For instance, let's say I use the motion gq) on the each of the following sentences in normal mode with textwidth set to 20 (I choose 20 characters here so the original sentences fit in SO's code boxes without overflowing; I normally wrap at 80 characters):

if i am correct, this text should wrap without a hanging indent

while i would like to wrap without a hanging indent, vim has other plans

for now, i have to avoid starting sentences with certain words

After rewrapping at 20 characters:

if i am correct,
    this text should
    wrap without a
    hanging indent

while i would like
    to wrap without
    a hanging
    indent, vim has
    other plans

for now, i have to
    avoid starting
    sentences with
    certain words

Based on both the Vim and Neovim documentation for gq, I would expect words like if and while to have no impact on text rewrapping.

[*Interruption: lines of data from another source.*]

(* ===== verification/Kernel.v ===== *)
(** * System calls as a program sees them

    A language of programs that make system calls, for code that is a sequence of calls
    with their checks: the start of the servers, daemons, redirections.  A call can
    always fail; a program either checks that it did not ([Do]) or does not ([Trust]).
    The kernel behind it has a descriptor table, open file descriptions shared by
    descriptors, and signal dispositions.  Programs are run by [exec] on a list that says
    which calls fail, and reasoned about with [wp]. *)

From S2P Require Import Prelude CString.

(** ** Files, descriptors, signals *)

(** A TCP socket knows its port once bound and its backlog once listening; an
    epoll instance has the masks of the descriptors in it. *)
Inductive file :=
  | Sock (port backlog : option Z)
  | Conn
  | EpollFile (interest : gmap Z Z)
  | PairEnd
  | PipeEnd
  | ShmFile (name : string) (len : option Z)   (** the length once it is set *)
  | PathFile (path : string).

(** An open file description: the file and the status flags. *)
Record desc := Desc { kind : file; status : Z }.

Inductive handler := SigIgn | Handler (f : string).

Record kernel := Kernel {
  tab : gmap Z positive;           (** the descriptor table *)
  descs : gmap positive desc;
  acts : gmap Z (handler * bool) }. (** the flag is SA_RESTART *)

Definition O_ACCMODE : Z := 3.
Definition O_RDONLY : Z := 0.
Definition O_WRONLY : Z := 1.
Definition O_RDWR : Z := 2.
Definition O_APPEND : Z := 1024.
Definition O_NONBLOCK : Z := 2048.
(** What F_SETFL can change: O_APPEND, O_NONBLOCK, O_ASYNC, O_DIRECT, O_NOATIME. *)
Definition SETTABLE : Z := 1024 + 2048 + 8192 + 16384 + 262144.

Definition EPOLLIN : Z := 1.
Definition EPOLLOUT : Z := 4.
Definition EPOLLET : Z := 2 ^ 31.
Definition EPOLLONESHOT : Z := 2 ^ 30.

(** The lowest descriptor that is not in use. *)
Definition lowest (t : gmap Z positive) : Z :=
  match find (fun n => bool_decide (t !! Z.of_nat n = None)) (seq 0 (S (size t))) with
  | Some n => Z.of_nat n
  | None => 0
  end.

Definition alloc (d : desc) (k : kernel) : Z * kernel :=
  let n := lowest (tab k) in
  let p := fresh (dom (descs k) ∪ list_to_set (map snd (map_to_list (tab k)))) in
  (n, Kernel (<[n := p]> (tab k)) (<[p := d]> (descs k)) (acts k)).

Definition desc_at (k : kernel) (fd : Z) : option desc := p ← tab k !! fd; descs k !! p.

(** Change the description behind a descriptor. *)
Definition set_desc (fd : Z) (d : desc) (k : kernel) : option kernel :=
  p ← tab k !! fd; _ ← descs k !! p; Some (Kernel (tab k) (<[p := d]> (descs k)) (acts k)).

Definition with_flags (old new : Z) : Z :=
  Z.lor (Z.land old (Z.lnot SETTABLE)) (Z.land new SETTABLE).

(** ** The calls *)

Inductive call : Type -> Type :=
  | CSocket : call Z
  | CBind (fd port : Z) : call Z
  | CListen (fd backlog : Z) : call Z
  | CAccept (fd : Z) : call Z
  | CConnect (fd port : Z) : call Z
  | CPipe : call (option (Z * Z))
  | CSetOwn (fd : Z) : call Z
  | CEpollCreate : call Z
  | CEpollAdd (epfd fd mask : Z) : call Z
  | CGetFl (fd : Z) : call Z
  | CSetFl (fd flags : Z) : call Z
  | CSocketPair : call (option (Z * Z))
  | CSigaction (sig : Z) (h : handler) (restart : bool) : call Z
  | CShmOpen (name : string) : call Z
  | CFtruncate (fd len : Z) : call Z
  | CMmap (fd len : Z) : call (option Z)      (** [None]: MAP_FAILED; the length mapped *)
  | COpen (path : string) (mode : Z) : call Z
  | CDup (fd : Z) : call Z
  | CClose (fd : Z) : call Z.

(** What a call answers when it fails. *)
Definition failure {X} (c : call X) : X :=
  match c in call X return X with
  | CSocketPair | CPipe | CMmap _ _ => None
  | CConnect _ _ | CSetOwn _ | CSocket | CBind _ _ | CListen _ _ | CAccept _ | CEpollCreate | CEpollAdd _ _ _ | CGetFl _
  | CSetFl _ _ | CSigaction _ _ _ | CShmOpen _ | CFtruncate _ _ | COpen _ _ | CDup _ | CClose _ => -1
  end.

(** What it does when it succeeds; [None]: it cannot succeed. *)
Definition run {X} (c : call X) (k : kernel) : option (X * kernel) :=
  match c in call X return option (X * kernel) with
  | CSocket => Some (alloc (Desc (Sock None None) O_RDWR) k)
  | CBind fd port =>
      match desc_at k fd with
      | Some (Desc (Sock None None) f) => pair 0 <$> set_desc fd (Desc (Sock (Some port) None) f) k
      | _ => None
      end
  | CListen fd backlog =>
      match desc_at k fd with
      | Some (Desc (Sock (Some port) _) f) => pair 0 <$> set_desc fd (Desc (Sock (Some port) (Some backlog)) f) k
      | _ => None
      end
  | CAccept fd =>
      match desc_at k fd with
      | Some (Desc (Sock (Some _) (Some _)) _) => Some (alloc (Desc Conn O_RDWR) k)
      | _ => None
      end
  | CConnect fd port =>
      match desc_at k fd with
      | Some (Desc (Sock None None) f) => pair 0 <$> set_desc fd (Desc Conn f) k
      | _ => None
      end
  | CPipe =>
      let '(n1, k) := alloc (Desc PipeEnd O_RDONLY) k in
      let '(n2, k) := alloc (Desc PipeEnd O_WRONLY) k in
      Some (Some (n1, n2), k)
  | CSetOwn fd => _ ← tab k !! fd; Some (0, k)
  | CEpollCreate => Some (alloc (Desc (EpollFile ∅) O_RDWR) k)
  | CEpollAdd epfd fd mask =>
      match desc_at k epfd, tab k !! fd with
      | Some (Desc (EpollFile i) f), Some _ =>
          match i !! fd with
          | None => pair 0 <$> set_desc epfd (Desc (EpollFile (<[fd := mask]> i)) f) k
          | Some _ => None
          end
      | _, _ => None
      end
  | CGetFl fd => d ← desc_at k fd; Some (status d, k)
  | CSetFl fd flags => d ← desc_at k fd; pair 0 <$> set_desc fd (Desc (kind d) (with_flags (status d) flags)) k
  | CSocketPair =>
      let '(n1, k) := alloc (Desc PairEnd O_RDWR) k in
      let '(n2, k) := alloc (Desc PairEnd O_RDWR) k in
      Some (Some (n1, n2), k)
  | CSigaction sig h restart => Some (0, Kernel (tab k) (descs k) (<[sig := (h, restart)]> (acts k)))
  | CShmOpen name => Some (alloc (Desc (ShmFile name None) O_RDWR) k)
  | CFtruncate fd len =>
      match desc_at k fd with
      | Some (Desc (ShmFile name _) f) => pair 0 <$> set_desc fd (Desc (ShmFile name (Some len)) f) k
      | _ => None
      end
  | CMmap fd len => _ ← desc_at k fd; Some (Some len, k)
  | COpen path mode => Some (alloc (Desc (PathFile path) mode) k)
  | CDup fd =>
      p ← tab k !! fd;
      let n := lowest (tab k) in
      Some (n, Kernel (<[n := p]> (tab k)) (descs k) (acts k))
  | CClose fd => _ ← tab k !! fd; Some (0, Kernel (delete fd (tab k)) (descs k) (acts k))
  end.

(** ** Programs *)

Inductive prog (A : Type) : Type :=
  | Ret (a : A)
  | Do {X} (c : call X) (p : X -> prog A)
  | Trust {X} (c : call X) (p : X -> prog A)
  | AssertF.
Arguments Ret {A} a.
Arguments Do {A X} c p.
Arguments Trust {A X} c p.
Arguments AssertF {A}.

Fixpoint prog_bind {A B} (f : A -> prog B) (p : prog A) : prog B :=
  match p with
  | Ret a => f a
  | Do c p => Do c (fun x => prog_bind f (p x))
  | Trust c p => Trust c (fun x => prog_bind f (p x))
  | AssertF => AssertF
  end.

#[export] Instance prog_mret : MRet prog := @Ret.
#[export] Instance prog_mbind : MBind prog := @prog_bind.

(** A call whose answer is checked, and one that is taken to succeed. *)
Definition sys {X} (c : call X) : prog X := Do c Ret.
Definition trust {X} (c : call X) : prog X := Trust c Ret.
Definition assert (P : Prop) `{Decision P} : prog unit := if decide P then Ret tt else AssertF.

(** ** Running *)

Inductive outcome (A : Type) := Done (a : A) | Aborted.
Arguments Done {A} a.
Arguments Aborted {A}.

(** [quiet]: no call failed without the program checking it; [legal]:
    every call could have succeeded. *)
Record result (A : Type) := Result { value : outcome A; after : kernel; quiet : bool; legal : bool }.
Arguments Result {A} _ _ _ _.
Arguments value {A} _.
Arguments after {A} _.
Arguments quiet {A} _.
Arguments legal {A} _.

Definition spoil {A} (q l : bool) (r : result A) : result A :=
  Result (value r) (after r) (q && quiet r) (l && legal r).

(** The list says of the calls, in order, whether they succeed when they can; when it
    is used up they do. *)
Fixpoint exec {A} (p : prog A) (bs : list bool) (k : kernel) : result A :=
  match p with
  | Ret a => Result (Done a) k true true
  | AssertF => Result Aborted k true true
  | Do c p =>
      match run c k with
      | Some (x, k') => if hd true bs then exec (p x) (tl bs) k' else exec (p (failure c)) (tl bs) k
      | None => spoil true false (exec (p (failure c)) (tl bs) k)
      end
  | Trust c p =>
      match run c k with
      | Some (x, k') =>
          if hd true bs then exec (p x) (tl bs) k' else spoil false true (exec (p (failure c)) (tl bs) k)
      | None => spoil false false (exec (p (failure c)) (tl bs) k)
      end
  end.

(** What holds of the result of every run in which no trusted call fails; it also
    says that every call can succeed. *)
Fixpoint wp {A} (p : prog A) (Q : A -> kernel -> Prop) (k : kernel) : Prop :=
  match p with
  | Ret a => Q a k
  | AssertF => True
  | Do c p =>
      match run c k with
      | Some (x, k') => wp (p x) Q k' /\ wp (p (failure c)) Q k
      | None => False
      end
  | Trust c p => match run c k with Some (x, k') => wp (p x) Q k' | None => False end
  end.

Lemma wp_exec {A} (p : prog A) Q : forall k bs,
  wp p Q k -> quiet (exec p bs k) = true ->
  legal (exec p bs k) = true /\ forall a, value (exec p bs k) = Done a -> Q a (after (exec p bs k)).
Proof.
  induction p as [a|X c p IH|X c p IH|]; intros k bs; cbn [wp exec].
  - intros HQ _. split; [done|]. by intros a' [= <-].
  - destruct (run c k) as [[x k']|]; [|done]. intros [H1 H2].
    destruct (hd true bs); [by apply IH|by apply IH].
  - destruct (run c k) as [[x k']|]; [|done]. intros H.
    destruct (hd true bs); [by apply IH|done].
  - done.
Qed.

Lemma wp_bind {A B} (p : prog A) (f : A -> prog B) Q : forall k,
  wp p (fun a => wp (f a) Q) k -> wp (p ≫= f) Q k.
Proof.
  change (p ≫= f) with (prog_bind f p).
  induction p as [a|X c p IH|X c p IH|]; intros k; cbn [wp prog_bind]; [done| | |done].
  - destruct (run c k) as [[x k']|]; [|done]. intros [H1 H2]. split; by apply IH.
  - destruct (run c k) as [[x k']|]; [|done]. apply IH.
Qed.

Lemma wp_mono {A} (p : prog A) (Q Q' : A -> kernel -> Prop) : (forall a k, Q a k -> Q' a k) ->
  forall k, wp p Q k -> wp p Q' k.
Proof.
  intros HQ. induction p as [a|X c p IH|X c p IH|]; intros k; cbn [wp]; [apply HQ| | |done].
  - destruct (run c k) as [[x k']|]; [|done]. intros [H1 H2]. split; by apply IH.
  - destruct (run c k) as [[x k']|]; [|done]. apply IH.
Qed.

(** ** The descriptor table *)

Lemma seq_taken (t : gmap Z positive) n :
  (forall m, (m < n)%nat -> is_Some (t !! Z.of_nat m)) -> (n <= size t)%nat.
Proof.
  intros H. rewrite <- size_dom. rewrite <- (length_seq n 0).
  assert (list_to_set (C := gset Z) (Z.of_nat <$> seq 0 n) ⊆ dom t) as Hs.
  { intros z. rewrite elem_of_list_to_set, list_elem_of_fmap, elem_of_dom.
    intros (m & -> & Hm%elem_of_seq). apply H. lia. }
  apply subseteq_size in Hs. rewrite size_list_to_set in Hs; [by rewrite length_fmap in Hs|].
  apply NoDup_fmap_2; [apply _|apply NoDup_seq].
Qed.

Lemma lowest_spec t :
  0 <= lowest t /\ t !! lowest t = None /\ forall m, 0 <= m < lowest t -> is_Some (t !! m).
Proof.
  unfold lowest. destruct (find _ _) as [n|] eqn:E.
  - assert (E' := E). apply find_some in E as [_ E]. rewrite bool_decide_eq_true in E.
    split_and!; [lia|done|]. intros m Hm.
    destruct (t !! m) as [p|] eqn:Em; [by eexists|exfalso].
    assert (forall l, NoDup l -> StronglySorted lt l -> (Z.to_nat m) ∈ l ->
      find (fun n => bool_decide (t !! Z.of_nat n = None)) l = Some n -> (n <= Z.to_nat m)%nat) as Hf.
    { clear E'. intros l. induction l as [|x l IH]; intros Hd Hs Hin; [by apply elem_of_nil in Hin|].
      cbn. inversion Hd; subst. inversion Hs as [|? ? Hs' Hall]; subst. case_bool_decide as Hx.
      - intros [= ->]. apply elem_of_cons in Hin as [->|Hin]; [done|].
        rewrite Forall_forall in Hall. apply Hall in Hin. lia.
      - apply elem_of_cons in Hin as [<-|Hin]; [|by apply IH]. by rewrite Z2Nat.id in Hx by lia. }
    apply Hf in E'; [lia|apply NoDup_seq| |].
    + clear. generalize 0%nat. induction (S (size t)) as [|k IH]; intros i; constructor; [apply IH|].
      apply Forall_forall. intros x Hx%elem_of_seq. lia.
    + apply elem_of_seq. split; [lia|]. apply find_some in E' as [Hin%in_seq _]. lia.
  - exfalso. assert (S (size t) <= size t)%nat; [|lia]. apply seq_taken. intros m Hm.
    destruct (t !! Z.of_nat m) eqn:Em; [by eexists|].
    assert (In m (seq 0 (S (size t)))) as Hin by (apply in_seq; lia).
    eapply find_none in E; [|exact Hin]. by rewrite bool_decide_eq_false in E.
Qed.

Lemma lowest_unique t n :
  0 <= n -> t !! n = None -> (forall m, 0 <= m < n -> is_Some (t !! m)) -> lowest t = n.
Proof.
  intros Hn Ht Hm. destruct (lowest_spec t) as (H1 & H2 & H3).
  destruct (Z.lt_total (lowest t) n) as [Hl|[->|Hl]]; [|done|].
  - destruct (Hm (lowest t)); [lia|congruence].
  - destruct (H3 n); [lia|congruence].
Qed.

(** [alloc] gives an unused descriptor and an unshared description. *)
Lemma alloc_spec d k : exists n p,
  alloc d k = (n, Kernel (<[n := p]> (tab k)) (<[p := d]> (descs k)) (acts k)) /\
  0 <= n /\ tab k !! n = None /\ descs k !! p = None /\ n = lowest (tab k).
Proof.
  unfold alloc. set (q := fresh _). exists (lowest (tab k)), q.
  assert (q ∉ dom (descs k)) as Hq
    by (pose proof (is_fresh (dom (descs k) ∪ list_to_set (map snd (map_to_list (tab k))))); set_solver).
  destruct (lowest_spec (tab k)) as (? & ? & _). split_and!; try done. by apply not_elem_of_dom.
Qed.

(** ** Stepping through a program *)

Lemma wp_do {A X} (c : call X) (p : X -> prog A) Q k x k' :
  run c k = Some (x, k') -> wp (p x) Q k' -> wp (p (failure c)) Q k -> wp (Do c p) Q k.
Proof. intros E H1 H2. cbn. by rewrite E. Qed.

Lemma wp_trust {A X} (c : call X) (p : X -> prog A) Q k x k' :
  run c k = Some (x, k') -> wp (p x) Q k' -> wp (Trust c p) Q k.
Proof. intros E H. cbn. by rewrite E. Qed.

Lemma insert_fresh_ne {K A} `{Countable K} (m : gmap K A) i j x : <[i := x]> m !! j = None -> j <> i /\ m !! j = None.
Proof. rewrite lookup_insert_None. intros [H1 H2]. by split. Qed.

(** [fresh_ne]: the facts that an allocated number differs from the ones before. *)
Ltac fresh_ne :=
  repeat match goal with
  | H : <[_ := _]> _ !! _ = None |- _ =>
      let H1 := fresh "Hne" in let H2 := fresh "Hnone" in
      apply insert_fresh_ne in H as [H1 H2]
  end.

(** [allocate]: name the descriptor that an [alloc] in the goal gives. *)
Ltac allocate n p :=
  match goal with
  | |- context [alloc ?d ?k] =>
      let E := fresh "E" in let Hn := fresh "Hn" in let Ht := fresh "Ht" in let Hd := fresh "Hd" in let Hl := fresh "Hl" in
      destruct (alloc_spec d k) as (n & p & E & Hn & Ht & Hd & Hl); rewrite E; clear E;
      cbn [tab descs acts] in *; fresh_ne
  end.

(** [klookup]: compute lookups in the maps of the kernel. *)
Ltac ksimpl := cbn [tab descs acts mbind option_bind fmap option_fmap option_map kind status].
Ltac klookup :=
  cbn [run failure]; unfold desc_at, set_desc; ksimpl;
  repeat ((rewrite lookup_insert_eq || rewrite lookup_insert_ne by congruence); ksimpl).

Is there an option I can set to disable this behavior? And where is this behavior documented?

Notes for completeness:

  • My formatoptions option is tcqj.
  • My linebreak option is not set (but this issue occurs when it is set, also).
  • Both my formatexpr and formatprg options are empty.
  • I am using NVIM v0.12.0-dev-999+ge6e1e71abf.
4
  • This is probably related to settings such as autoindent or smartindent (I don't remember the exact names). Commented Nov 14 at 19:47
  • 1
    Nice examples :) Commented Nov 14 at 19:49
  • What's does :set filetype? say? Your formatoptions are probably set for some programming language while you're editing plain text. See :help 'formatoptions' and the linked :help fo-table. Commented Nov 15 at 7:17
  • 1
    For the above examples, :set filetype? says filetype=text. This also happens when filetype=markdown and filetype=plaintex. I had checked fo-table; none of the options appear directly connected to the issue I am facing (i.e., none of them directly mention certain keywords affecting wrapping behavior). Commented Nov 15 at 19:15

1 Answer 1

3

You probably have :help 'smartindent' set.

You can…

  • disable it with:

    :set nosmartindent
    
  • see where it was set with:

    :verbose set smartindent?
    
  • and remove it from your config, as it has generally been superseded by filetype-specific indent script. And it has never really been that smart to begin with.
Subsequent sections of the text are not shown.